Key metrics to track
- Total forecasted sales – the revenue a business expects to make in a given period based on past sales and current trends
- Historical sales data – information about past sales, like revenue and deal details, that helps businesses spot trends and make smarter predictions for the future
- Pipeline stage conversion rates – the percentage of leads that move from one step of the sales process to the next
- Average deal size – the typical value of a closed sale, calculated by dividing total revenue by the number of deals
- Time to close – the average time it takes to turn a lead into a customer, from the first contact to the deal’s completion.
Best practices
- Use accurate data – base your forecast on historical sales data, current pipeline information, and market trends to ensure accuracy
- Segment your data – break down the forecast by product, region, or sales team to gain more granular insights
- Set clear assumptions – define the factors influencing the forecast (e.g., seasonality, economic conditions) to clarify how estimates are made
- Incorporate sales stages – track deals through various pipeline stages (e.g., prospecting, negotiation) to better understand conversion likelihood
- Collaborate with sales teams – get input from your salespeople, as they have first-hand knowledge of potential deals and can offer valuable insights
- Update regularly – revise forecasts periodically to reflect new data, trends, or shifts in the market.
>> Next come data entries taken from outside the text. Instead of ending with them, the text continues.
(** * Virtual cavity simulator: the RF chain, the per-step driver, the bounded
    history store, session files and the parameter scan.

    A shallow embedding of [advanced_cavity_gui.py] (class
    [CavitySimulationGUI]) and of the helper functions and pulse counter it
    shares with [sim_cavity_standalone.py].

    Conventions of the embedding.
    - A Python [float] is read as a real number ([R]); a Python [complex] as
      a pair of reals ([C]).  Rounding is not modelled, and the text written
      for a number in a file is taken to be read back as that number.
    - A Python [int] used as an index is a [Z]; list and array indexing is
      Python's, negative indices included ([py_index]).
    - A [dict] whose iteration order is observable is an association list in
      insertion order ([dict]).
    - A method of the class is a function on the object's fields
      ([sim_state]); a method that may raise returns the fields as they are
      when the exception leaves it, together with the exception ([M]).
    - The values set once by [__init__] are a [config]; the collaborators
      that are not part of the repository ([llrflibs.rf_sim.sim_scav_step],
      the discrete mechanical model, the random generator) are a
      [collaborators] record.  Both are parameters of the methods.
    - Threads are not modelled: a method runs from its first statement to
      its last, and the scan thread is run where it is started.
    - Widgets, plots and sleeps are left out; a message box is the value a
      method returns. *)

From Stdlib Require Import Reals Lra Lia ZArith List String Bool Arith.
From Stdlib Require Import DecimalString FunctionalExtensionality.
Import ListNotations.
How to create a sales forecast report in Excel
Step 1: Set up your columns
- Column A: Date (e.g., months, quarters)
- Column B: Forecasted Sales (estimated revenue per period)
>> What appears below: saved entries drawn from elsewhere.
(** C6.  The gesture history only grows at its end and keeps the 20 most
    recent entries: along any run of the frame callback its length stays
    within 20, it consists of the last 20 of the old entries followed by the
    new ones, and after 25 classified frames it has length 20 and holds
    entries 6 through 25 in arrival order. *)
Theorem history_bounded_fifo (st : State) (es : list HistoryEntry) (st' : State) :
  frames_run st es st' ->
  ((length (gestureHistory st) <= 20)%nat -> (length (gestureHistory st') <= 20)%nat) /\
  (es <> [] -> gestureHistory st' = slice_last 20 (gestureHistory st ++ es)) /\
  (length es = 25%nat ->
   length (gestureHistory st') = 20%nat /\ gestureHistory st' = skipn 5 es).
Proof.
  intros H. apply frames_run_history in H. split; [|split].
  - intros Hb. rewrite H. destruct es; [exact Hb|].
    rewrite slice_last_length. lia.
  - intros Hne. rewrite H. destruct es; [contradiction|reflexivity].
  - intros Hl. rewrite H. destruct es as [|e es]; [discriminate|].
    rewrite slice_last_suffix by lia. rewrite Hl. simpl Nat.sub.
    split; [|reflexivity]. rewrite length_skipn. lia.
Qed.

(** ** C7: the frame buffer *)

Lemma buffer_push {A : Type} (l : list A) (a : A) :
  (length l <= maxFrameBuffer)%nat ->
  (if (maxFrameBuffer <=? length l)%nat then slice_from1 l ++ [a] else l ++ [a])
  = slice_last maxFrameBuffer (l ++ [a]).
Proof.
  unfold maxFrameBuffer. intros H. destruct (10 <=? length l)%nat eqn:E.
  - apply Nat.leb_le in E. destruct l as [|b l]; [simpl in E; lia|].
    unfold slice_last, slice_from1. rewrite length_app. simpl length in *.
    replace (S (length l) + 1 - 10)%nat with 1%nat by lia.
    reflexivity.
  - apply Nat.leb_gt in E. rewrite slice_last_all; [reflexivity|].
    rewrite length_app. simpl. lia.
Qed.

(** With a callback that holds the current buffer on every call, the
    buffer consists of the last 10 of the old frames followed by the new
    ones. *)
Lemma submitFrames_buffer (fs : list ImageData) (st : State) :
  (length (frameBuffer st) <= maxFrameBuffer)%nat ->
  frameBuffer (submitFrames fs st) = slice_last maxFrameBuffer (frameBuffer st ++ fs) /\
  (length (frameBuffer (submitFrames fs st)) <= maxFrameBuffer)%nat.
Proof.
  unfold submitFrames. revert st. induction fs as [|f fs IH]; intros st Hb.
  - cbn [fold_left]. rewrite app_nil_r, slice_last_all by exact Hb. auto.
  - cbn [fold_left].
    set (st1 := fst (analyzeGesture st (resultsOf thumbsUpHand) (Some f) st)).
    assert (E : frameBuffer st1 = slice_last maxFrameBuffer (frameBuffer st ++ [f])).
    { unfold st1, resultsOf.
      rewrite (analyzeGesture_frameBuffer st (mkHand (Some thumbsUpHand)) []
                 thumbsUpHand f st eq_refl).
      apply buffer_push, Hb. }
    destruct (IH st1) as [IH1 IH2]; [rewrite E, slice_last_length; lia|].
    split; [|exact IH2].
    rewrite IH1, E, slice_last_app, <- app_assoc. reflexivity.
Qed.

(** *** Sample runs *)

Lemma classification_thumbsUp (st : State) :
  classification recordingState true (resultsOf thumbsUpHand) st
  = Some (mkResult "Thumbs Up" 92).
Proof.
  unfold classification, resultsOf. cbn [recordingState handLandmarker isRecording andb].
  rewrite (analyzeGesture_run recordingState (mkHand (Some thumbsUpHand)) []
                              thumbsUpHand None st eq_refl).
  reflexivity.
Qed.

Lemma replayFrames_run (nows : list Z) (st : State) :
  frames_run st (map (fun now => mkEntry "Thumbs Up" now 92) nows) (replayFrames nows st).
Proof.
  revert st. induction nows as [|now nows IH]; intros st.
  - apply run_done.
  - apply (run_classified recordingState true (resultsOf thumbsUpHand) now
                          (mkResult "Thumbs Up" 92)).
    + apply classification_thumbsUp.
    + apply IH.
Qed.

Lemma history_bounded_fifo_witness :
  length (gestureHistory (replayFrames sampleTimes recordingState)) = 20%nat /\
  gestureHistory (replayFrames sampleTimes recordingState) = skipn 5 sampleEntries.
Proof.
  apply (history_bounded_fifo recordingState sampleEntries
                              (replayFrames sampleTimes recordingState)).
  - apply replayFrames_run.
  - reflexivity.
Defined.

(** ** C8: reset *)

(** C8.  From every state, recording or not, [resetSession] returns
    without throwing and leaves the session statistics at
    [{gesturesDetected: 0, accuracy: 0, sessionTime: 0}], the gesture
    history, the gesture sequence and the frame buffer empty, and the custom
    gestures as they were. *)
Theorem reset_clears_session (st : State) :
  snd (resetSession st) = Return tt /\
  sessionStats (fst (resetSession st)) = mkStats 0 0 0 /\
  gestureHistory (fst (resetSession st)) = [] /\
  gestureSequence (fst (resetSession st)) = [] /\
  frameBuffer (fst (resetSession st)) = [] /\
  customGestures (fst (resetSession st)) = customGestures st /\
  isRecording (fst (resetSession st)) = isRecording st.
Proof.
  repeat split.
Qed.

(** ** C9: learning mode *)

(** With a callback whose closure holds the current custom gestures, a
    frame in learning mode adds the winning label exactly when the winning
    confidence is strictly greater than 70 and the label is not among them
    yet; for a label "Spread" that is not among them, confidence 90 adds it
    and confidence 65 adds nothing. *)
Lemma learning_with_current_closure :
  (forall (seen : State) (lms : option (list Hand)) (fd : option ImageData) (st : State),
      isLearningMode seen = true ->
      customGestures seen = customGestures st ->
      customGestures (fst (analyzeGesture seen lms fd st)) =
      match snd (analyzeGesture seen lms fd st) with
      | Return (Some r) =>
          if Num.gtb (confidence r) 70 && negb (includes (gesture r) (customGestures st))
          then customGestures st ++ [gesture r]
          else customGestures st
      | _ => customGestures st
      end) /\
  (forall (seen st : State),
      isLearningMode seen = true ->
      customGestures seen = customGestures st ->
      includes "Spread" (customGestures st) = false ->
      customGestures (fst (captureCustomGesture seen (Some "Spread"%string) 90 st))
      = customGestures st ++ ["Spread"%string] /\
      customGestures (fst (captureCustomGesture seen (Some "Spread"%string) 65 st))
      = customGestures st).
Proof.
  split.
  - intros seen lms fd st Hl Hc.
    destruct (analyzeGesture_cases seen lms fd st)
      as [-> | (hand & rest & points & -> & E)]; [reflexivity|].
    rewrite (analyzeGesture_run _ _ _ _ _ _ E). cbv zeta.
    assert (H1 : forall f, customGestures (setFrameBuffer f st) = customGestures st)
      by reflexivity.
    destruct (spec_arbiter seen points) as [[r|]|] eqn:Ea; cbn [fst snd].
    + rewrite captureCustomGesture_customGestures. cbn [option_map winnerConfidence].
      destruct (classifierLabels_truthy _ (spec_arbiter_label _ _ _ Ea)) as [-> _].
      rewrite Hl, Hc. cbn [andb].
      destruct fd; [destruct (_ <=? _)%nat|]; reflexivity.
    + rewrite captureCustomGesture_customGestures. cbn [option_map].
      destruct fd; [destruct (_ <=? _)%nat|]; reflexivity.
    + destruct fd; [destruct (_ <=? _)%nat|]; reflexivity.
  - intros seen st Hl Hc Hi.
    rewrite !captureCustomGesture_customGestures, Hl, Hc, Hi. split; reflexivity.
Qed.

(** The membership test of [addCustomGesture] reads the custom gestures
    its closure captured, the append applies to the current ones: a label
    that the closure does not hold is appended whether or not the state
    holds it already. *)
Lemma learning_with_stale_closure (seen st : State) (g : string) (c : float) :
  isLearningMode seen = true -> truthy g = true -> Num.gtb c 70 = true ->
  includes g (customGestures seen) = false ->
  customGestures (fst (captureCustomGesture seen (Some g) c st)) = customGestures st ++ [g].
Proof.
  intros Hl Ht Hc Hi.
  now rewrite captureCustomGesture_customGestures, Hl, Ht, Hc, Hi.
Qed.

(** Two consecutive frames in learning mode, with the same thumbs-up hand
    held under [landmarks], go through the same memoised [analyzeGesture]:
    the first frame changes none of its dependencies, so the closure still
    holds the empty custom gestures on the second frame.  The first frame
    adds "Thumbs Up"; on the second frame the winner is again "Thumbs Up"
    with confidence 92, the label is already among the custom gestures, and
    it is added a second time. *)
Lemma stale_closure_learns_twice :
  frameBuffer afterFirstFrame = frameBuffer learningState /\
  detectionMethod afterFirstFrame = detectionMethod learningState /\
  isLearningMode afterFirstFrame = isLearningMode learningState /\
  customGestures afterFirstFrame = ["Thumbs Up"%string] /\
  snd (analyzeGesture learningState (resultsOf thumbsUpHand) None afterFirstFrame)
  = Return (Some (mkResult "Thumbs Up" 92)) /\
  includes "Thumbs Up" (customGestures afterFirstFrame) = true /\
  customGestures afterSecondFrame = ["Thumbs Up"%string; "Thumbs Up"%string].
Proof.
  repeat split.
Qed.

(** ** C10: the labels *)

(** C10.  Every result of the Static, the Dynamic and the Tracking
    Classifier carries one of the twelve labels Thumbs Up, Peace Sign,
    Pointing, Open Palm, Fist, OK Hand, Swipe Right, Swipe Left, Swipe Up,
    Swipe Down, Pinch and Spread; "Unknown" is not among them, so the label
    of a result of [analyzeGesture] is never "Unknown" and the check in the
    frame callback rejects nothing. *)
Theorem classifiers_never_unknown :
  (forall (points : list Point3D) (r : GestureResult),
      analyzeStaticGesture points = Return (Some r) -> In (gesture r) classifierLabels) /\
  (forall (thr : float) (frames : list ImageData) (r : GestureResult),
      analyzeDynamicGesture thr frames = Some r -> In (gesture r) classifierLabels) /\
  (forall (points : list Point3D) (r : GestureResult),
      analyzeTrackingGesture points = Return (Some r) -> In (gesture r) classifierLabels) /\
  ~ In "Unknown"%string classifierLabels /\
  (forall (seen : State) (lms : option (list Hand)) (fd : option ImageData)
          (st : State) (r : GestureResult),
      snd (analyzeGesture seen lms fd st) = Return (Some r) ->
      In (gesture r) classifierLabels /\ String.eqb (gesture r) "Unknown" = false).
Proof.
  split; [exact analyzeStaticGesture_label|].
  split; [exact analyzeDynamicGesture_label|].
  split; [exact analyzeTrackingGesture_label|].
  split.
  - intros H. apply classifierLabels_truthy in H. destruct H as [_ H]. discriminate.
  - intros seen lms fd st r H. apply analyzeGesture_label in H.
    split; [exact H|]. now apply classifierLabels_truthy.
Qed.

Lemma classifiers_never_unknown_witness :
  In "Thumbs Up"%string classifierLabels /\
  In "Swipe Right"%string classifierLabels /\
  In "Pinch"%string classifierLabels /\
  String.eqb "Thumbs Up" "Unknown" = false.
Proof.
  destruct classifiers_never_unknown as (Hs & Hd & Ht & _ & Ha).
  split; [|split; [|split]].
  - apply (Hs thumbsUpHand (mkResult "Thumbs Up" 92)). reflexivity.
  - apply (Hd 50 [flatFrame 10 10; flatFrame 10 10; rightShiftedFrame 10 10]
              (mkResult "Swipe Right" 85)). vm_compute. reflexivity.
  - apply (Ht thumbsUpHand (mkResult "Pinch" 87)). reflexivity.
  - apply (Ha recordingState (resultsOf thumbsUpHand) None recordingState
              (mkResult "Thumbs Up" 92)). reflexivity.
Defined.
- Column C: Historical Sales (actual sales from previous periods)
- Column D: Difference (Forecasted Sales – Historical Sales)
- Column E: Adjusted Forecast (to account for market changes)
Step 2:Enter data
- Input historical data in the Historical Sales column.
- Forecast future sales in the Forecasted Sales column using historical trends or data-driven methods (e.g., growth percentages or average sales per month).
Step 3: Add Formulas
- Difference: In column D, calculate the difference between forecasted and actual sales using the formula =B2-C2.
- Adjusted Forecast: In column E, if needed, adjust the forecast based on any market condition changes (e.g., if market conditions change by 5%, you can adjust by multiplying the forecasted value by 1.05).
Step 4: Visualization:
- Highlight your data and create a line chart or bar chart to visualize trends and forecast accuracy.
4. Deals won/deals lost
A deals won/deals lost report provides a breakdown of all closed deals, clearly distinguishing between successful sales (deals won) and unsuccessful attempts (deals lost). This report makes it easier to spot and analyze the factors that influence deal outcomes.
Why use it?
This sales report is a must because it lets you identify patterns that either contribute to (or block) a sale. As a result, you and your team can improve your sales strategy – for example, enhance your value proposition, sales pitch, or even refine your lead qualification criteria. While it’s not a sales forecast report, per se, it also hints at your possible sales win rate with your existing strategy.
Arsen Misakyan, Founder of LAXcar, told me that this report has been a game-changer for his company’s sales process. “After tracking the reasons behind every deal outcome closely, we realized that a big chunk of our lost deals – around 30-35% – were simply due to misaligned expectations relating to our premium service lines and timing,” Misakyan explained. He said that numerous prospects went with competitors who could provide higher responsiveness for service changes or flexible pricing in peak periods.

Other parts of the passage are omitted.